Association football league in England

The Bristol Downs Association Football League is an English football league based in the city of Bristol. It is a completely standalone league system which does not feed into the English football league pyramid. The Downs League is unusual in that all matches are played on one site, namely the large open space known as Bristol Downs. The league is affiliated to the Gloucestershire County FA.

==History==
Organised football first began to be played in Bristol in the 1880s and football started on the Downs around the same time, helped by the introduction of a tram route from the city centre to the top of Blackboy Hill. The Downs League was formed in 1905 with 30 founder members, all of them teams who were already playing in the city and on the Downs' many pitches. One of the founder member clubs, Sneyd Park, remains in the league to this day, having played in the top division of the league in every season since its foundation. Clifton St Vincents joined the league in its second season and have also clocked up 100 years of membership.

In the 1920s the league's top side was Union Jack FC, who won the league nine times in ten seasons and even managed to beat the much higher-ranked Cheltenham Town 6–3 away in the FA Cup in 1925. Future Arsenal star Eddie Hapgood turned out for Union Jack before going on to Football League and international stardom. Another player with Union Jack was Wally Hammond, a future England cricket captain.

In the 1930s Dockland Settlement won six championships in seven seasons. The years after the Second World War was probably when the league was at its strongest, with many players leaving the league to turn professional.

In the 1950s Clifton St. Vincents won six league titles, but St. Gabriels equalled Union Jack's record of seven successive titles between 1969 and 1975.
In recent years Clifton St. Vincents, Torpedo and Sneyd Park have been the dominant sides in the league.

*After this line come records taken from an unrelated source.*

(* ===== verification/CmChannel.v ===== *)
(** * CM's list of transmission channels

    [services/stack/src/cp/bsl/sle/cm/link/src/cm_trans_channel_mgr.c]: the fixed
    channels of every link and the dynamic ones, and the reports to the data plane when
    they are activated and released. *)
From S2P Require Import Prelude SdfErrno SdfBuff SdfContainers CmData DtapEnv DtapTrans DtapChannel CmState.
Export SdfContainers.Vector.

Definition g_TransFixedChannels : list Z := [CM_TCID_SLE_CMTC; CM_TCID_SLE_SMTC; CM_TCID_SLE_CUTC].

(** [CM_DynTransChanParam_S], without [accessParams], which is never set. *)
Record CM_DynTransChanParam := mk_dynparam {
  dp_version : Z; dp_localIndex : Z; dp_lcid : Z; dp_reqId : Z; dp_localTcid : Z; dp_remoteTcid : Z;
  dp_srcPort : Z; dp_dstPort : Z; dp_transModeConfig : CM_TransModeConfig; dp_channelMode : Z; dp_direction : Z;
  dp_aid : Z; dp_slqi : Z; dp_exclusive : Z; dp_measure : bool; dp_expectedTransportMode : Z; dp_result : Z;
  dp_state : Z; dp_frameType : Z
}.
#[export] Instance eta_dynparam : Eta CM_DynTransChanParam := fun p =>
  mk_dynparam (dp_version p) (dp_localIndex p) (dp_lcid p) (dp_reqId p) (dp_localTcid p) (dp_remoteTcid p)
    (dp_srcPort p) (dp_dstPort p) (dp_transModeConfig p) (dp_channelMode p) (dp_direction p)
    (dp_aid p) (dp_slqi p) (dp_exclusive p) (dp_measure p) (dp_expectedTransportMode p) (dp_result p)
    (dp_state p) (dp_frameType p).

Definition zero_config : CM_TransModeConfig := mk_conf 0 0 0 (mk_relconf 0 0 0 0 0 0) (mk_strconf 0 0 0).
Definition zero_dynparam : CM_DynTransChanParam :=
  mk_dynparam 0 0 0 0 0 0 0 0 zero_config 0 0 0 0 0 false 0 0 0 0.

(** The configuration of a channel without parameters: the members that the code sets, and
    zero. *)
Definition basic_config : CM_TransModeConfig :=
  mk_conf CM_TRANS_MODE_BASIC 65535 65535 (mk_relconf 0 0 0 0 0 0) (mk_strconf 0 0 0).
Definition channel_config (node : SleTransLcid) : CM_TransModeConfig :=
  match tl_params node with Some p => tp_transModeConfig p | None => basic_config end.

Section channel.
Context {W : Type} `{Below W}.
Notation M := (ST (Cm * W)).
Implicit Types (p lcid tcid : Z).

Definition CM_TransChannelMgrInit : M unit :=
  cupd (fun c => c <| g_fixedTransListHead := [] |> <| g_dynTransListHead := [] |>).
Definition CM_TransChannelMgrDeInit : M unit :=
  cupd (fun c => c <| g_fixedTransListHead := [] |> <| g_dynTransListHead := [] |>).

Definition CM_RegTransChannelCbk (cbk : bool) : M Z :=
  cupd (fun c => c <| g_transChannelCbk := cbk |>) ;;! st_ret CM_SUCCESS.
Definition CM_UnRegTransChannelCbk : M unit := cupd (fun c => c <| g_transChannelCbk := false |>).

(** ** Nodes *)
Definition node_at p (node : SleTransLcid) : bool := tl_ptr node =? p.
Definition of_lcid lcid (node : SleTransLcid) : bool := tl_lcid node =? lcid.

(** The node behind a pointer. *)
Definition get_node p : M SleTransLcid :=
  let! o := cg (fun c => find_first (node_at p) (g_fixedTransListHead c ++ g_dynTransListHead c)) in st_opt o.
Definition set_node p (f : SleTransLcid -> SleTransLcid) : M unit :=
  let! _ := get_node p in
  cupd (fun c => c <| g_fixedTransListHead ::= update_first (node_at p) f |>
                   <| g_dynTransListHead ::= update_first (node_at p) f |>).

(** ** Searches *)
Definition CM_IsExistFixedTransChannelByLcid lcid : M bool :=
  cg (fun c => existsb (of_lcid lcid) (g_fixedTransListHead c)).
Definition CM_IsExistDynamicTransChannelByLcid lcid : M bool :=
  cg (fun c => existsb (of_lcid lcid) (g_dynTransListHead c)).

(** [SDF_VectorEmplaceBack]: a full vector asks for memory; the code ignores its answer. *)
Definition vector_push {A} (v : SDF_Vector A) (a : A) : M (SDF_Vector A) :=
  let! ok := (if capacity v =? vsize v then alloc_ok else st_ret true) in
  st_ret (snd (SDF_VectorEmplaceBack ok v (Some a))).
Definition create_vector {A} (hasDtor : bool) : M (option (SDF_Vector A)) :=
  let! ok1 := alloc_ok in
  if negb ok1 then st_ret None
  else let! ok2 := alloc_ok in st_ret (SDF_CreateVector ok1 ok2 hasDtor).

Fixpoint push_nodes lcid (l : list SleTransLcid) (v : SDF_Vector Z) : M (SDF_Vector Z) :=
  match l with
  | [] => st_ret v
  | node :: l' =>
      if tl_lcid node =? lcid then let! v := vector_push v (tl_ptr node) in push_nodes lcid l' v
      else push_nodes lcid l' v
  end.

(** The code, and the vector with the pointers of the nodes found. *)
Definition CM_FindFixedTransChannelByLcid lcid (transVector : SDF_Vector Z) : M (Z * SDF_Vector Z) :=
  let! l := cg g_fixedTransListHead in
  let! v := push_nodes lcid l transVector in
  st_ret (if vsize v =? 0 then CM_NOT_FOUND else CM_SUCCESS, v).
Definition CM_FindDynTransChannelByLcid lcid (transVector : SDF_Vector Z) : M (Z * SDF_Vector Z) :=
  let! l := cg g_dynTransListHead in
  let! v := push_nodes lcid l transVector in
  st_ret (if vsize v =? 0 then CM_NOT_FOUND else CM_SUCCESS, v).

Definition local_is lcid tcid (node : SleTransLcid) : bool := (tl_lcid node =? lcid) && (tl_local node =? tcid).
Definition remote_is lcid tcid (node : SleTransLcid) : bool := (tl_lcid node =? lcid) && (tl_remote node =? tcid).

Definition CM_FindTransChannelByLocalTcid lcid tcid : M (option Z) :=
  if CM_TRANS_CHANNEL_IS_FIXED tcid then cg (fun c => tl_ptr <$> find_first (local_is lcid tcid) (g_fixedTransListHead c))
  else cg (fun c => tl_ptr <$> find_first (local_is lcid tcid) (g_dynTransListHead c)).
Definition CM_FindTransChannelByRemoteTcid lcid tcid : M (option Z) :=
  if CM_TRANS_CHANNEL_IS_FIXED tcid then cg (fun c => tl_ptr <$> find_first (remote_is lcid tcid) (g_fixedTransListHead c))
  else cg (fun c => tl_ptr <$> find_first (remote_is lcid tcid) (g_dynTransListHead c)).

(** ** New channels *)

(** The node, in no list yet. *)
Definition CM_AllocTransChannelNode lcid (addr : SLE_Addr) (params : option SleTransLcidParam) (localTcid remoteTcid : Z) :
    M (option SleTransLcid) :=
  let! node := new_node in
  match node with
  | None => st_ret None
  | Some p =>
      match params with
      | None => st_ret (Some (mk_lcid p lcid addr 0 None (u8 localTcid) (u8 remoteTcid)))
      | Some params =>
          let! ok := alloc_ok in
          if negb ok then st_ret None
          else st_ret (Some (mk_lcid p lcid addr 0 (Some params) (u8 localTcid) (u8 remoteTcid)))
      end
  end.

Definition CM_AllocTransChannel lcid (params : option SleTransLcidParam) (localTcid remoteTcid channelState : Z) :
    M (option Z) :=
  let! sll := SleLogicLinkGetByLcid lcid in
  match sll with
  | None => st_ret None
  | Some sll =>
      let! link := get_link sll in
      let! node := CM_AllocTransChannelNode lcid (sl_rmtAddr link) params localTcid remoteTcid in
      match node with
      | None => st_ret None
      | Some node =>
          let node := node <| tl_state := channelState |> in
          (if CM_TRANS_CHANNEL_IS_FIXED localTcid
           then cupd (fun c => c <| g_fixedTransListHead ::= fun l => l ++ [node] |>)
           else cupd (fun c => c <| g_dynTransListHead ::= fun l => l ++ [node] |>)) ;;!
          st_ret (Some (tl_ptr node))
      end
  end.

(** ** Reports to the data plane *)
Definition fixed_chan (node : SleTransLcid) : CM_TransChan :=
  mk_param CM_ACCESS_TRANS_MODE_UNICAST (tl_lcid node) (tl_local node) (tl_remote node) (channel_config node).
Definition dyn_chan (node : SleTransLcid) : CM_TransChan :=
  mk_param (match tl_params node with Some p => tp_castMode p | None => 0 end)
    (tl_lcid node) (tl_local node) (tl_remote node) (channel_config node).

(** The vector with the channels of the link; [None] when memory ran out. *)
Fixpoint push_channels lcid (l : list SleTransLcid) (v : SDF_Vector CM_TransChan) :
    M (option (SDF_Vector CM_TransChan)) :=
  match l with
  | [] => st_ret (Some v)
  | node :: l' =>
      if negb (lcid =? tl_lcid node) then push_channels lcid l' v
      else
        let! ok := alloc_ok in
        if negb ok then st_ret None
        else let! v := vector_push v (fixed_chan node) in push_channels lcid l' v
  end.

Definition CM_FixedTransChannelChangeCbk lcid (state : Z) : M Z :=
  let! cbk := cg g_transChannelCbk in
  if negb cbk then st_ret CM_SUCCESS
  else
    let! channelVector := create_vector true in
    match channelVector with
    | None => st_ret CM_FAIL
    | Some v =>
        let! l := cg g_fixedTransListHead in
        let! v := push_channels lcid l v in
        match v with
        | None => st_ret CM_FAIL
        | Some v =>
            over (transChannelCbk (mk_states state (Some (vlist v)))) ;;!
            st_ret CM_SUCCESS
        end
    end.

Definition CM_DynTransChannelChangeCbk p (state : Z) : M unit :=
  let! cbk := cg g_transChannelCbk in
  if negb cbk then st_ret tt
  else
    let! channelVector := create_vector true in
    match channelVector with
    | None => st_ret tt
    | Some v =>
        let! ok := alloc_ok in
        if negb ok then st_ret tt
        else
          let! node := get_node p in
          let! v := vector_push v (dyn_chan node) in
          over (transChannelCbk (mk_states state (Some (vlist v))))
    end.

(** ** Destruction *)
Definition CM_TransChannelDestroyOneNode p (fixed : bool) : M unit :=
  let! _ := get_node p in
  if fixed then cupd (fun c => c <| g_fixedTransListHead ::= remove_first (node_at p) |>)
  else cupd (fun c => c <| g_dynTransListHead ::= remove_first (node_at p) |>).

(** Until the first null element. *)
Fixpoint destroy_nodes (l : list (option Z)) (fixed : bool) : M unit :=
  match l with
  | Some p :: l' => CM_TransChannelDestroyOneNode p fixed ;;! destroy_nodes l' fixed
  | _ => st_ret tt
  end.
Definition CM_TransChannelDestroyListNode (transChannelVector : SDF_Vector Z) (fixed : bool) : M unit :=
  destroy_nodes (vlist transChannelVector) fixed.

Definition CM_FixedTransChannelFreeListNode lcid (transChannelVector : SDF_Vector Z) : M unit :=
  let! _ := CM_FixedTransChannelChangeCbk lcid CM_TRANS_CHANNEL_STATE_RELEASED in
  CM_TransChannelDestroyListNode transChannelVector true.

Definition CM_DynTransChannelFreeListNode p : M unit :=
  CM_DynTransChannelChangeCbk p CM_TRANS_CHANNEL_STATE_RELEASED ;;!
  CM_TransChannelDestroyOneNode p false.

Definition CM_ReleaseFixedTransChannel lcid : M unit :=
  let! transChannelVector := create_vector false in
  match transChannelVector with
  | None => st_ret tt
  | Some v =>
      let! (ret, v) := CM_FindFixedTransChannelByLcid lcid v in
      if negb (ret =? CM_SUCCESS) then st_ret tt
      else CM_FixedTransChannelFreeListNode lcid v
  end.

Definition CM_ReleaseDynamicTransChannelByLocalTcid (node : option Z) : M unit :=
  match node with
  | None => st_ret tt
  | Some p => let! _ := get_node p in CM_DynTransChannelFreeListNode p
  end.
Definition CM_ReleaseDynamicTransChannelByRemoteTcid (node : option Z) : M unit :=
  match node with
  | None => st_ret tt
  | Some p => let! _ := get_node p in CM_DynTransChannelFreeListNode p
  end.

(** ** Activation *)
Fixpoint activate_fixed lcid (params : option SleTransLcidParam) (tcids : list Z) : M Z :=
  match tcids with
  | [] =>
      let! _ := CM_FixedTransChannelChangeCbk lcid CM_TRANS_CHANNEL_STATE_ACTIVATED in
      st_ret CM_SUCCESS
  | t :: tcids' =>
      let! node := CM_AllocTransChannel lcid params t t CM_TRANS_CHANNEL_STATE_ACTIVATED in
      match node with
      | None => CM_ReleaseFixedTransChannel lcid ;;! st_ret CM_FAIL
      | Some _ => activate_fixed lcid params tcids'
      end
  end.
Definition CM_ActivateFixedTransChannel lcid (params : option SleTransLcidParam) : M Z :=
  let! found := CM_IsExistFixedTransChannelByLcid lcid in
  if found then st_ret CM_FAIL else activate_fixed lcid params g_TransFixedChannels.

(** The parameters a dynamic channel keeps; [castMode] stays zero. *)
Definition dyn_params (params : CM_DynTransChanParam) : SleTransLcidParam :=
  mk_lcidparam (dp_version params) (dp_localIndex params) (dp_transModeConfig params) 0 (dp_channelMode params)
    (dp_direction params) (dp_aid params) 1 (dp_srcPort params) (dp_dstPort params) (dp_slqi params) (dp_frameType params).

Definition CM_ActivateDynamicTransChannel lcid (params : CM_DynTransChanParam) : M (option Z) :=
  if dp_localTcid params =? CM_TRANS_INVALID_TCID then st_ret None
  else
    let! node := CM_AllocTransChannel lcid (Some (dyn_params params)) (dp_localTcid params) (dp_remoteTcid params) (dp_state params) in
    match node with
    | None => st_ret None
    | Some p =>
        (if dp_state params =? CM_TRANS_CHANNEL_STATE_ACTIVATED then CM_DynTransChannelChangeCbk p (dp_state params)
         else st_ret tt) ;;!
        st_ret (Some p)
    end.

Definition CM_DynamicTransChannelSetTcidAndChangeCbk (node : option Z) (remoteTcid state : Z) : M unit :=
  match node with
  | None => st_ret tt
  | Some p =>
      set_node p (fun n => n <| tl_state := state |> <| tl_remote := remoteTcid |>) ;;!
      if state =? CM_TRANS_CHANNEL_STATE_ACTIVATED then CM_DynTransChannelChangeCbk p state else st_ret tt
  end.
End channel.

Today the league boasts around 40 teams in four divisions. There are also two knockout cup competitions – the Norman Hardy Cup (for teams from Divisions One and Two) and the All Saints Cup (for teams from Divisions Three and Four). BBC Bristol maintains a keen interest in the league, with news and features.

==Past champions==
All information from the Full Time website.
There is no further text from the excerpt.